Requirement: Below are records; transcribe only the line with "file_bytes : bytes" and those after it, through the last line, without any change.

%%

(** * AI-RAG-app: the document processor and the RAG service

    A shallow embedding of [streamlit_app/document_processor.py],
    [streamlit_app/rag_service.py] and the handlers of
    [streamlit_app/app.py], and the properties of the chunker, the upload
    pipeline, the store adapter, the answer assembler and the page.

    Conventions.
    - A Python [str] is a list of characters; a character is a code point
      below 256 (Latin-1), held in an [ascii].
    - A Python [int] is a [Z].
    - A [while] loop is a [Fixpoint] on a fuel argument; running out of fuel
      is the outcome [OutOfFuel], never a result.
    - A Python exception is the outcome [Raises].
    - The external libraries (tiktoken, PyPDF2, python-docx, hashlib,
      chromadb, ollama) are parameters of the functions that call them. *)

From Stdlib Require Import ZArith Ascii String DecimalString DecimalZ Lia.
From stdpp Require Import base list gmap strings sorting.

Local Open Scope Z_scope.

(** ** Python primitives *)

Module Py.

Definition str := list ascii.
Definition bytes := list ascii.

(** A string literal. *)
Definition lit (s : string) : str := list_ascii_of_string s.

Definition code (c : ascii) : N := N_of_ascii c.

(** [len(x)] *)
Definition len {A} (l : list A) : Z := Z.of_nat (length l).

(** Truth value of a sequence: [if x:] holds when [x] is not empty. *)
Definition truthy {A} (l : list A) : bool :=
  match l with [] => false | _ :: _ => true end.

(** [c.isspace()] on the code points below 256. *)
Definition isspace (c : ascii) : bool :=
  let n := code c in
  ((9 <=? n) && (n <=? 13) || (28 <=? n) && (n <=? 32)
   || (n =? 133) || (n =? 160))%N.

Fixpoint lstrip (s : str) : str :=
  match s with
  | [] => []
  | c :: s' => if isspace c then lstrip s' else s
  end.

Definition rstrip (s : str) : str := rev (lstrip (rev s)).

(** [s.strip()] *)
Definition strip (s : str) : str := rstrip (lstrip s).

(** A string of whitespace only (the empty string too). *)
Definition blank (s : str) : Prop := Forall (fun c => isspace c = true) s.

(** [c.lower()] on the code points below 256: A-Z and the accented
    capitals 192-222 (but the multiplication sign 215) move up by 32. *)
Definition lower_char (c : ascii) : ascii :=
  let n := code c in
  if ((65 <=? n) && (n <=? 90)
      || (192 <=? n) && (n <=? 222) && negb (n =? 215))%N
  then ascii_of_N (n + 32) else c.

(** [s.lower()] *)
Definition lower (s : str) : str := map lower_char s.

(** One bound of a slice: a negative index counts from the end, and the
    result is clamped to [0 .. n]. *)
Definition slice_bound (n i : Z) : Z :=
  if i <? 0 then Z.max 0 (i + n) else Z.min i n.

(** [l[start:stop]] *)
Definition slice {A} (l : list A) (start stop : Z) : list A :=
  let a := slice_bound (len l) start in
  let b := slice_bound (len l) stop in
  take (Z.to_nat (b - a)) (drop (Z.to_nat a) l).

(** [s.split(sep)] for a separator of one character. *)
Fixpoint split (sep : ascii) (s : str) : list str :=
  match s with
  | [] => [[]]
  | c :: s' =>
      if Ascii.eqb c sep then [] :: split sep s'
      else match split sep s' with
           | [] => [[c]]
           | piece :: pieces => (c :: piece) :: pieces
           end
  end.

(** [sep.join(pieces)] *)
Fixpoint join (sep : str) (pieces : list str) : str :=
  match pieces with
  | [] => []
  | [piece] => piece
  | piece :: rest => piece ++ sep ++ join sep rest
  end.

(** [l[-1]]: the last element, [None] standing for IndexError. *)
Definition last_item {A} (l : list A) : option A := last l.

(** The values held in the metadata of a chunk. *)
Inductive value := VStr (s : str) | VInt (z : Z).

(** A [dict] with string keys, in insertion order; its keys are distinct. *)
Definition dict := list (str * value).

(** A chunk record, [{'content': ..., 'metadata': {...}}]; a key the dict
    lacks is [None]. *)
Record document := {
  content : option str;
  metadata : option dict
}.

Definition nl : str := ["010"%char].

(** The words of [s] after the characters of [word], which started a word
    and were not whitespace. *)
Fixpoint split_words (s : str) (word : str) : list str :=
  match s with
  | [] => if truthy word then [word] else []
  | c :: s' =>
      if isspace c
      then (if truthy word then word :: split_words s' [] else split_words s' [])
      else split_words s' (word ++ [c])
  end.

(** [s.split()]: the runs of characters between whitespace. *)
Definition words (s : str) : list str := split_words s [].

(** [a // b]: the floor of the quotient; [None] stands for
    ZeroDivisionError. *)
Definition floordiv (a b : Z) : option Z :=
  if b =? 0 then None else Some (a / b).

End Py.

(** ** Outcomes of a call *)

Inductive outcome (E A : Type) : Type :=
| Returns (a : A)
| Raises (e : E)
| OutOfFuel.
Arguments Returns {E A} a.
Arguments Raises {E A} e.
Arguments OutOfFuel {E A}.

(** ** document_processor.py *)

Module DocumentProcessor.
Import Py.

Definition token := N.

(** The tokenizer, [tiktoken.get_encoding("cl100k_base")]: [None] stands
    for a raised exception. *)
Record Encoding := {
  encode : str -> option (list token);
  decode : list token -> option str
}.

(** The object's fields, set in [__init__]. *)
Record t := {
  chunk_size : Z;
  chunk_overlap : Z;
  encoding : Encoding
}.

(** The exceptions the module raises. All but the last are [ValueError]s,
    told apart by their message. *)
Inductive error :=
| UnsupportedExtension (extension : str)
| UnsupportedFileType (file_type : str)
| NoTextContent
| PdfExtractionFailed
| DocxExtractionFailed
| UnicodeDecodeError.

Section Chunker.
Variable self : t.

Let S_ := chunk_size self.
Let O_ := chunk_overlap self.
Let enc := encoding self.

(** Lines 123-137: the end of the window that starts at [start]; [None]
    when the tokenizer raises. *)
Definition window_end (tokens : list token) (start : Z) : option Z :=
  let end_ := start + S_ in
  if end_ <? len tokens then
    chunk_text ← decode enc (slice tokens start end_);
    let sentences := split "." chunk_text in
    if 1 <? len sentences then
      let chunk_text := join (lit ".") (slice sentences 0 (-1)) ++ lit "." in
      chunk_tokens ← encode enc chunk_text;
      Some (start + len chunk_tokens)
    else Some end_
  else Some end_.

(** Lines 146-151: where the next window starts. *)
Definition next_start (end_ : Z) : Z :=
  let start := end_ - O_ in
  if start >=? end_ then end_ else start.

(** Lines 119-153: the [while] loop over the tokens; [None] when the
    tokenizer raises. *)
Fixpoint token_loop (fuel : nat) (tokens : list token) (start : Z)
    (chunks : list str) : outcome unit (list str) :=
  match fuel with
  | O => OutOfFuel
  | S fuel' =>
      if start <? len tokens then
        match window_end tokens start with
        | None => Raises ()
        | Some end_ =>
            match decode enc (slice tokens start end_) with
            | None => Raises ()
            | Some chunk_text =>
                let chunks :=
                  if truthy (strip chunk_text)
                  then chunks ++ [strip chunk_text] else chunks in
                token_loop fuel' tokens (next_start end_) chunks
            end
        end
      else Returns chunks
  end.

(** Lines 160-181: [_simple_text_split]. *)
Fixpoint char_loop (fuel : nat) (text : str) (start : Z)
    (chunks : list str) : outcome Empty_set (list str) :=
  match fuel with
  | O => OutOfFuel
  | S fuel' =>
      if start <? len text then
        let end_ := start + S_ * 4 in
        let chunk := slice text start end_ in
        let chunks :=
          if truthy (strip chunk) then chunks ++ [strip chunk] else chunks in
        let start := end_ - O_ * 4 in
        let start := if start >=? end_ then end_ else start in
        char_loop fuel' text start chunks
      else Returns chunks
  end.

Definition _simple_text_split (fuel : nat) (text : str)
    : outcome Empty_set (list str) :=
  char_loop fuel text 0 [].

(** Lines 112-158: [_split_text_into_chunks]. Every exception of the
    token path is caught and answered by the character fallback. *)
Definition _split_text_into_chunks (fuel : nat) (text : str)
    : outcome Empty_set (list str) :=
  match encode enc text with
  | None => _simple_text_split fuel text
  | Some tokens =>
      match token_loop fuel tokens 0 [] with
      | Returns chunks => Returns chunks
      | Raises _ => _simple_text_split fuel text
      | OutOfFuel => OutOfFuel
      end
  end.

End Chunker.

(** *** The upload pipeline *)

(** [uploaded_file]: its [name] and what [read()] returns. *)
Record UploadedFile := {
  name : str;
  file_bytes : bytes
}.

(** The libraries behind the extractors; [None] stands for a raised
    exception. [pdf_pages] is [PyPDF2.PdfReader(...).pages] with
    [extract_text()] applied to each page; [docx_document] is
    [docx.Document(...)], the texts of its paragraphs and, per table and row,
    of its cells; [utf8_decode] is [bytes.decode('utf-8')]. *)
Record Libraries := {
  pdf_pages : bytes -> option (list str);
  docx_document : bytes -> option (list str * list (list (list str)));
  utf8_decode : bytes -> option str
}.

(** What the pipeline does with the file, in order. *)
Inductive event := Read | ExtractPdf | ExtractDocx | DecodeUtf8.

(** Line 63: [filename.lower().split('.')[-1]]. [split] never answers an
    empty list, so the index is in range. *)
Definition file_extension (filename : str) : str :=
  default [] (last_item (split "." (lower filename))).

(** Lines 61-71: [_get_file_type]. *)
Definition _get_file_type (filename : str) : error + str :=
  let extension := file_extension filename in
  if decide (extension = lit "pdf") then inr (lit "pdf")
  else if decide (extension = lit "docx" \/ extension = lit "doc")
  then inr (lit "docx")
  else if decide (extension = lit "txt") then inr (lit "txt")
  else inl (UnsupportedExtension extension).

%%

Answer space:
  file_bytes : bytes
}.

(** The libraries behind the extractors; [None] stands for a raised
    exception. [pdf_pages] is [PyPDF2.PdfReader(...).pages] with
    [extract_text()] applied to each page; [docx_document] is
    [docx.Document(...)], the texts of its paragraphs and, per table and row,
    of its cells; [utf8_decode] is [bytes.decode('utf-8')]. *)
Record Libraries := {
  pdf_pages : bytes -> option (list str);
  docx_document : bytes -> option (list str * list (list (list str)));
  utf8_decode : bytes -> option str
}.

(** What the pipeline does with the file, in order. *)
Inductive event := Read | ExtractPdf | ExtractDocx | DecodeUtf8.

(** Line 63: [filename.lower().split('.')[-1]]. [split] never answers an
    empty list, so the index is in range. *)
Definition file_extension (filename : str) : str :=
  default [] (last_item (split "." (lower filename))).

(** Lines 61-71: [_get_file_type]. *)
Definition _get_file_type (filename : str) : error + str :=
  let extension := file_extension filename in
  if decide (extension = lit "pdf") then inr (lit "pdf")
  else if decide (extension = lit "docx" \/ extension = lit "doc")
  then inr (lit "docx")
  else if decide (extension = lit "txt") then inr (lit "txt")
  else inl (UnsupportedExtension extension).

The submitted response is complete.